(Items listed in a dataset)
○ ○ ○ ○ ○
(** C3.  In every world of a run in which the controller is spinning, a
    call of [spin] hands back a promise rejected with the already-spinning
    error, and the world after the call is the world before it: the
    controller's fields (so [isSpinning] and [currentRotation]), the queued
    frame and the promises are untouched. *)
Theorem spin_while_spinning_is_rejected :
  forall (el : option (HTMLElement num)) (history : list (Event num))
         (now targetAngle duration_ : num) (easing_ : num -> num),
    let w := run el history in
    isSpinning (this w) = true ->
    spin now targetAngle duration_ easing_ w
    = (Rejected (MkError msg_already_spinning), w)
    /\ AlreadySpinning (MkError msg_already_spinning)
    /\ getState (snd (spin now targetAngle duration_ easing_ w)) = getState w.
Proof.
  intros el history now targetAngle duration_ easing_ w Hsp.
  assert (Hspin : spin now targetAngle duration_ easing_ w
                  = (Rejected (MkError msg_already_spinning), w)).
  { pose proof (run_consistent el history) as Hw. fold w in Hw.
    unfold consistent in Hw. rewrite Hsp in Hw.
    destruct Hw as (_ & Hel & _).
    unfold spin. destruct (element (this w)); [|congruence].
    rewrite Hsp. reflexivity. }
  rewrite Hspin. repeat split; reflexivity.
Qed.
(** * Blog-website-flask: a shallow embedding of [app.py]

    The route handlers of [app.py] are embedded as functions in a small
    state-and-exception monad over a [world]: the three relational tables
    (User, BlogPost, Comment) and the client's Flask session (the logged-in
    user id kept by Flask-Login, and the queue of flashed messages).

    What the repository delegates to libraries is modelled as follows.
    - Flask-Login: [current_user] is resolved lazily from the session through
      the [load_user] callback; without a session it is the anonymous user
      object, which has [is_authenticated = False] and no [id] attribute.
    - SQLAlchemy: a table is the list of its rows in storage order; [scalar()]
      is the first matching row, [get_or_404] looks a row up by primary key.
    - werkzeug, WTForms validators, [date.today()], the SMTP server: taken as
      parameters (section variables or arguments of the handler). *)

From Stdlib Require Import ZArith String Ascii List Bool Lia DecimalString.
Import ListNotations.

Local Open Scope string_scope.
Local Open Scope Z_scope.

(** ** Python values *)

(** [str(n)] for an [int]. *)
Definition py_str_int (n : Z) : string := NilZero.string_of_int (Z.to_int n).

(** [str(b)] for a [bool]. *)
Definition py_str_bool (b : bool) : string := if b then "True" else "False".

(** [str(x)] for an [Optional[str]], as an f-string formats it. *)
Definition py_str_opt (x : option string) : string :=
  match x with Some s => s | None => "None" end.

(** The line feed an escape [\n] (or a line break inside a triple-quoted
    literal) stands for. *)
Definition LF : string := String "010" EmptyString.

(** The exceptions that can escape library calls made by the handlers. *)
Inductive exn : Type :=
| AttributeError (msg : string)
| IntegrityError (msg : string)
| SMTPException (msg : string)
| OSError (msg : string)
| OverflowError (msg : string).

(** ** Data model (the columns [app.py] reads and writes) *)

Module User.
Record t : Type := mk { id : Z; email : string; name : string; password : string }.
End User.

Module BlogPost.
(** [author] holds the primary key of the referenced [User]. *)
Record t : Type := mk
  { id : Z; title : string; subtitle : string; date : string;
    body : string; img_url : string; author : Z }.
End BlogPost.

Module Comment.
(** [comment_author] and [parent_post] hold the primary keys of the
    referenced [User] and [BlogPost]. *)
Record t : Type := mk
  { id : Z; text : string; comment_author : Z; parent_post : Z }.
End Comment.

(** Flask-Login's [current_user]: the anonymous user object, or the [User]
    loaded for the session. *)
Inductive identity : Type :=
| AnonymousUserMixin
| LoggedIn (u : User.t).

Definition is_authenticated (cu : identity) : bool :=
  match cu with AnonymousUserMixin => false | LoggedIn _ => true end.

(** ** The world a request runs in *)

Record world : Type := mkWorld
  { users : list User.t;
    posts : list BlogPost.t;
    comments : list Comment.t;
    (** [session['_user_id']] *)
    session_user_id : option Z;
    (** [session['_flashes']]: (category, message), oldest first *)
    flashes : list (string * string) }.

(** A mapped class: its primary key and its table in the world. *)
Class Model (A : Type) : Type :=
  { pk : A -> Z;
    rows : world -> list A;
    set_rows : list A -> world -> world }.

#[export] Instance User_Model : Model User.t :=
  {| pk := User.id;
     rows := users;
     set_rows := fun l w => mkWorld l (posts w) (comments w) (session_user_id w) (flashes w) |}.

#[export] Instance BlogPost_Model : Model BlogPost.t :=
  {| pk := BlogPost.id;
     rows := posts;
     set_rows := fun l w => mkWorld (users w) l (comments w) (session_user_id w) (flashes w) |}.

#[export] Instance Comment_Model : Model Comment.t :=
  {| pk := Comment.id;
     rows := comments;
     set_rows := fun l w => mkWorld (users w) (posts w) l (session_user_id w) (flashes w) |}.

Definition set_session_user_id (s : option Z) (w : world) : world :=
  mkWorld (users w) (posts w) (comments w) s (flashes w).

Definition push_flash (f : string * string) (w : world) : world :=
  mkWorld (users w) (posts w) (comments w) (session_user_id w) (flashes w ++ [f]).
○ ○ ○ ○ ○
> **Problem to solve**: Of the entries above, transcribe exactly those lines that fall between the line containing "let w := run el history in" and the line containing "rewrite Hsp. reflexivity.", together with those two lines.

> **Answer below**:
    let w := run el history in
    isSpinning (this w) = true ->
    spin now targetAngle duration_ easing_ w
    = (Rejected (MkError msg_already_spinning), w)
    /\ AlreadySpinning (MkError msg_already_spinning)
    /\ getState (snd (spin now targetAngle duration_ easing_ w)) = getState w.
Proof.
  intros el history now targetAngle duration_ easing_ w Hsp.
  assert (Hspin : spin now targetAngle duration_ easing_ w
                  = (Rejected (MkError msg_already_spinning), w)).
  { pose proof (run_consistent el history) as Hw. fold w in Hw.
    unfold consistent in Hw. rewrite Hsp in Hw.
    destruct Hw as (_ & Hel & _).
    unfold spin. destruct (element (this w)); [|congruence].
    rewrite Hsp. reflexivity. }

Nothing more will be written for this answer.